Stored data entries
=======

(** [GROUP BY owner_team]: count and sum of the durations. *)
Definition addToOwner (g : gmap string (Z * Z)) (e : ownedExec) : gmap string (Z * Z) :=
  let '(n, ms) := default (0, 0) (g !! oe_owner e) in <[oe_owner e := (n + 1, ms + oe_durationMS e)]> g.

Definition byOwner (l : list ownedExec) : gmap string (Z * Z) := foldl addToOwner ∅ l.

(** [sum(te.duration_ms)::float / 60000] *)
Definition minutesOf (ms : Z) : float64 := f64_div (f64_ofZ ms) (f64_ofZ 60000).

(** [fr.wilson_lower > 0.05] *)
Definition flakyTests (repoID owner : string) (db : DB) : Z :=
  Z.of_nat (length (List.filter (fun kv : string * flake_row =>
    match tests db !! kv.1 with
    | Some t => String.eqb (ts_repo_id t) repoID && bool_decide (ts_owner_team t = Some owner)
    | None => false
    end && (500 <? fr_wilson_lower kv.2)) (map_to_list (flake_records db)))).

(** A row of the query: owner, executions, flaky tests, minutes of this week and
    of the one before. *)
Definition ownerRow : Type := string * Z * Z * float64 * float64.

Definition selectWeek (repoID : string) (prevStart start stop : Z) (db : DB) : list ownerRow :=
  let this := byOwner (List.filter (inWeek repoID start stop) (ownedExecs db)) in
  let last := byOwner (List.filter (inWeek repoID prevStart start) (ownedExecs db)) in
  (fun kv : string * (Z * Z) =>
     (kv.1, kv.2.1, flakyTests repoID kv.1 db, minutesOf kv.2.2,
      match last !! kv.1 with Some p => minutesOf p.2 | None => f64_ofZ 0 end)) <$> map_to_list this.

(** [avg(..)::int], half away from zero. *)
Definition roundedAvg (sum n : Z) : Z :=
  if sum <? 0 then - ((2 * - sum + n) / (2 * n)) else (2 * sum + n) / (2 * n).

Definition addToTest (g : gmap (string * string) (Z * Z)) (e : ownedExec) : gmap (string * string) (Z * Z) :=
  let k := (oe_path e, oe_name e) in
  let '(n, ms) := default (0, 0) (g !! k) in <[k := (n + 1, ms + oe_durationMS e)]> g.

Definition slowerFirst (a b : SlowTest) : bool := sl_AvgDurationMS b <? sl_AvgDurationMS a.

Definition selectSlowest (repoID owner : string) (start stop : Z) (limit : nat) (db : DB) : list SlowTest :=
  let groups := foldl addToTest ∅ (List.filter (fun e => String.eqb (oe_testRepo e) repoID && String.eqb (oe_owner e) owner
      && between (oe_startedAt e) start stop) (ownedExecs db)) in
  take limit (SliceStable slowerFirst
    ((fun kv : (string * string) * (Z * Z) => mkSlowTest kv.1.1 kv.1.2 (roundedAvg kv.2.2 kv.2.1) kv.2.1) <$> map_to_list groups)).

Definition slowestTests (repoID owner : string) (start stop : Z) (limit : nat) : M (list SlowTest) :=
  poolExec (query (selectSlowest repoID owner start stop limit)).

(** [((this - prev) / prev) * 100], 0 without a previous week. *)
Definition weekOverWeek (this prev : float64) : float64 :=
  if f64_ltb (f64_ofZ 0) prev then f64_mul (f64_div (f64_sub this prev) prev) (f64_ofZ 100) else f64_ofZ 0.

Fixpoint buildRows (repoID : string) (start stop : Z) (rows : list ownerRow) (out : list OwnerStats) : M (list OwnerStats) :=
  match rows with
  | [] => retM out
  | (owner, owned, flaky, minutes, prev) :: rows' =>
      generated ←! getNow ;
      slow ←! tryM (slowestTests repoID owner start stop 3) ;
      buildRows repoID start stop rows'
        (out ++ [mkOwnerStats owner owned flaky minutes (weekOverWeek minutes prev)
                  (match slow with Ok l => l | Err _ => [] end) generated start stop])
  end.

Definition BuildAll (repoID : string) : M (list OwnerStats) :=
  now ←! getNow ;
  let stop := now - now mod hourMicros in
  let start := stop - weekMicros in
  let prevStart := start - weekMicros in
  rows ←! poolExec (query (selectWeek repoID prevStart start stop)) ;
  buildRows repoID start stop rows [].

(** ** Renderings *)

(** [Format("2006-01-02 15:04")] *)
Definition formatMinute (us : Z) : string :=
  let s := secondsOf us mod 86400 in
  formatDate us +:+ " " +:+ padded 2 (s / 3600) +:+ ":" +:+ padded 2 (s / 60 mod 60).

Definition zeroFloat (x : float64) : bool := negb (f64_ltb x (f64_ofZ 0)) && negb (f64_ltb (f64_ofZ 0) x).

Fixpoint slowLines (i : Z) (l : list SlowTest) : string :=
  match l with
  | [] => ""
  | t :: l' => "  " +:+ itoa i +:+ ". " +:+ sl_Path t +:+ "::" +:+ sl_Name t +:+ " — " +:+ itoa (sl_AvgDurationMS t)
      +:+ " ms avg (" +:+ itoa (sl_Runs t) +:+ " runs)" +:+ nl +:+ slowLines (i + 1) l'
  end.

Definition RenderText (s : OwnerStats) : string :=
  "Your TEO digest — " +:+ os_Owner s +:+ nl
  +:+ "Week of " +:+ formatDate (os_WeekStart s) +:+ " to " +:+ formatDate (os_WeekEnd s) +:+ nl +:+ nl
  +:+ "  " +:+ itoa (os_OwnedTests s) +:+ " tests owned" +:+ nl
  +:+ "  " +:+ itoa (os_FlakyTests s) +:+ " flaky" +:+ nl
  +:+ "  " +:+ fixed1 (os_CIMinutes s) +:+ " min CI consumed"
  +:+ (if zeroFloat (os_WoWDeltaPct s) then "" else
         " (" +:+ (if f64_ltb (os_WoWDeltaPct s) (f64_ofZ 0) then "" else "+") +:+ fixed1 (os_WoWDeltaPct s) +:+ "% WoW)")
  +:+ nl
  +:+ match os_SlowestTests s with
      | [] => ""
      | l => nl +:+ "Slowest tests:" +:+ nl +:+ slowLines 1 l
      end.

=======

__What is being asked__
The lines from the beginning of the records through the line containing "Z.of_nat (length (List.filter" should be reproduced exactly. Include nothing else.

__Task solution__
(** [GROUP BY owner_team]: count and sum of the durations. *)
Definition addToOwner (g : gmap string (Z * Z)) (e : ownedExec) : gmap string (Z * Z) :=
  let '(n, ms) := default (0, 0) (g !! oe_owner e) in <[oe_owner e := (n + 1, ms + oe_durationMS e)]> g.

Definition byOwner (l : list ownedExec) : gmap string (Z * Z) := foldl addToOwner ∅ l.

(** [sum(te.duration_ms)::float / 60000] *)
Definition minutesOf (ms : Z) : float64 := f64_div (f64_ofZ ms) (f64_ofZ 60000).

(** [fr.wilson_lower > 0.05] *)
Definition flakyTests (repoID owner : string) (db : DB) : Z :=
  Z.of_nat (length (List.filter (fun kv : string * flake_row =>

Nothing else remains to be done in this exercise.